Entries provided —
⟨
(** * crypto-lab: the random-bit generators and their statistical tests

    A shallow embedding of [lib/entropy.ts] (the entropy pool, the four
    generators, the hash functions, [Stats], [toHex]/[fromHex] and the
    utilities built on [randomBytes]) and of code of
    [src/modules/complexity.ts] and [src/utils/statistics.ts] (the
    generators, the chi-square test, the attack on the congruential
    generator, quicksort, modular arithmetic with the Miller-Rabin test and
    the two ciphers built on it, the subset-sum puzzle), followed by the
    properties the design document states about them and by further
    properties read off the code. *)

From Stdlib Require Import ZArith QArith Qround Qabs Lia List String Ascii Permutation Sorted Zmod.
From stdpp Require Import base list sorting.
From Equations Require Import Equations.

Open Scope Z_scope.

(** ** JavaScript numbers

    A JavaScript [number] is an IEEE-754 double.  The generators only ever
    put integers through [*] and [+]; on integers a double operation is the
    exact operation followed by rounding to 53 significant bits (ties to
    even), which is what [round53] does, as long as the result is finite
    (below 2^1024 in magnitude): the operands here are 32-bit or 64-bit
    values, or are bounded where a property is stated.  Quotients ([/])
    and the products that have a quotient for a factor ([next() * max])
    are kept as exact rationals: the double the source computes is the
    rounding of that rational, and rounding is monotone and leaves the
    integers below 2^53 fixed, so that a bound by such integers holds of
    the double when it holds of the rational; the value itself can differ
    in the last place, and no property below states it. *)
Module JS.

Definition round53 (x : Z) : Z :=
  let a := Z.abs x in
  if a <? 2 ^ 53 then x
  else
    let e := Z.log2 a - 52 in
    let q := Z.shiftr a e in
    let r := a - Z.shiftl q e in
    let half := Z.shiftl 1 (e - 1) in
    let q' := if (half <? r) || ((r =? half) && Z.odd q) then q + 1 else q in
    Z.sgn x * Z.shiftl q' e.

(** [x * y] and [x + y] on integer-valued doubles. *)
Definition mul (x y : Z) : Z := round53 (x * y).
Definition add (x y : Z) : Z := round53 (x + y).

(** [x % y] is exact on doubles and takes the sign of the dividend. *)
Definition rem (x y : Z) : Z := Z.rem x y.

(** [x / y], the exact quotient. *)
Definition div (x y : Z) : Q := (inject_Z x / inject_Z y)%Q.

(** [Math.floor]. *)
Definition Math_floor (q : Q) : Z := Qfloor q.

(** The conversions every bitwise operator applies to its operands: the
    low 32 bits, read as unsigned or as two's complement. *)
Definition ToUint32 (x : Z) : Z := Z.land x 0xFFFFFFFF.
Definition ToInt32 (x : Z) : Z :=
  let u := ToUint32 x in if u <? 0x80000000 then u else u - 0x100000000.

(** [x ^ y], [x & y], [x | y]: signed 32-bit results. *)
Definition xor (x y : Z) : Z := ToInt32 (Z.lxor (ToInt32 x) (ToInt32 y)).
Definition and (x y : Z) : Z := ToInt32 (Z.land (ToInt32 x) (ToInt32 y)).
Definition or (x y : Z) : Z := ToInt32 (Z.lor (ToInt32 x) (ToInt32 y)).
(** [x << n]: signed; the shift count is taken modulo 32. *)
Definition shl (x n : Z) : Z := ToInt32 (Z.shiftl (ToInt32 x) (n mod 32)).
(** [x >>> n]: unsigned. *)
Definition ushr (x n : Z) : Z := Z.shiftr (ToUint32 x) (n mod 32).
(** [x >> n]: signed (arithmetic). *)
Definition sar (x n : Z) : Z := Z.shiftr (ToInt32 x) (n mod 32).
⟩
Exercise requirements — Each line of the listing is to be duplicated exactly as it appears.

Written response —
(** * crypto-lab: the random-bit generators and their statistical tests

    A shallow embedding of [lib/entropy.ts] (the entropy pool, the four
    generators, the hash functions, [Stats], [toHex]/[fromHex] and the
    utilities built on [randomBytes]) and of code of
    [src/modules/complexity.ts] and [src/utils/statistics.ts] (the
    generators, the chi-square test, the attack on the congruential
    generator, quicksort, modular arithmetic with the Miller-Rabin test and
    the two ciphers built on it, the subset-sum puzzle), followed by the
    properties the design document states about them and by further
    properties read off the code. *)

From Stdlib Require Import ZArith QArith Qround Qabs Lia List String Ascii Permutation Sorted Zmod.
From stdpp Require Import base list sorting.
From Equations Require Import Equations.

Open Scope Z_scope.

(** ** JavaScript numbers

    A JavaScript [number] is an IEEE-754 double.  The generators only ever
    put integers through [*] and [+]; on integers a double operation is the
    exact operation followed by rounding to 53 significant bits (ties to
    even), which is what [round53] does, as long as the result is finite
    (below 2^1024 in magnitude): the operands here are 32-bit or 64-bit
    values, or are bounded where a property is stated.  Quotients ([/])
    and the products that have a quotient for a factor ([next() * max])
    are kept as exact rationals: the double the source computes is the
    rounding of that rational, and rounding is monotone and leaves the
    integers below 2^53 fixed, so that a bound by such integers holds of
    the double when it holds of the rational; the value itself can differ
    in the last place, and no property below states it. *)
Module JS.

Definition round53 (x : Z) : Z :=
  let a := Z.abs x in
  if a <? 2 ^ 53 then x
  else
    let e := Z.log2 a - 52 in
    let q := Z.shiftr a e in
    let r := a - Z.shiftl q e in
    let half := Z.shiftl 1 (e - 1) in
    let q' := if (half <? r) || ((r =? half) && Z.odd q) then q + 1 else q in
    Z.sgn x * Z.shiftl q' e.

(** [x * y] and [x + y] on integer-valued doubles. *)
Definition mul (x y : Z) : Z := round53 (x * y).
Definition add (x y : Z) : Z := round53 (x + y).

(** [x % y] is exact on doubles and takes the sign of the dividend. *)
Definition rem (x y : Z) : Z := Z.rem x y.

(** [x / y], the exact quotient. *)
Definition div (x y : Z) : Q := (inject_Z x / inject_Z y)%Q.

(** [Math.floor]. *)
Definition Math_floor (q : Q) : Z := Qfloor q.

(** The conversions every bitwise operator applies to its operands: the
    low 32 bits, read as unsigned or as two's complement. *)
Definition ToUint32 (x : Z) : Z := Z.land x 0xFFFFFFFF.
Definition ToInt32 (x : Z) : Z :=
  let u := ToUint32 x in if u <? 0x80000000 then u else u - 0x100000000.

(** [x ^ y], [x & y], [x | y]: signed 32-bit results. *)
Definition xor (x y : Z) : Z := ToInt32 (Z.lxor (ToInt32 x) (ToInt32 y)).
Definition and (x y : Z) : Z := ToInt32 (Z.land (ToInt32 x) (ToInt32 y)).
Definition or (x y : Z) : Z := ToInt32 (Z.lor (ToInt32 x) (ToInt32 y)).
(** [x << n]: signed; the shift count is taken modulo 32. *)
Definition shl (x n : Z) : Z := ToInt32 (Z.shiftl (ToInt32 x) (n mod 32)).
(** [x >>> n]: unsigned. *)
Definition ushr (x n : Z) : Z := Z.shiftr (ToUint32 x) (n mod 32).
(** [x >> n]: signed (arithmetic). *)
Definition sar (x n : Z) : Z := Z.shiftr (ToInt32 x) (n mod 32).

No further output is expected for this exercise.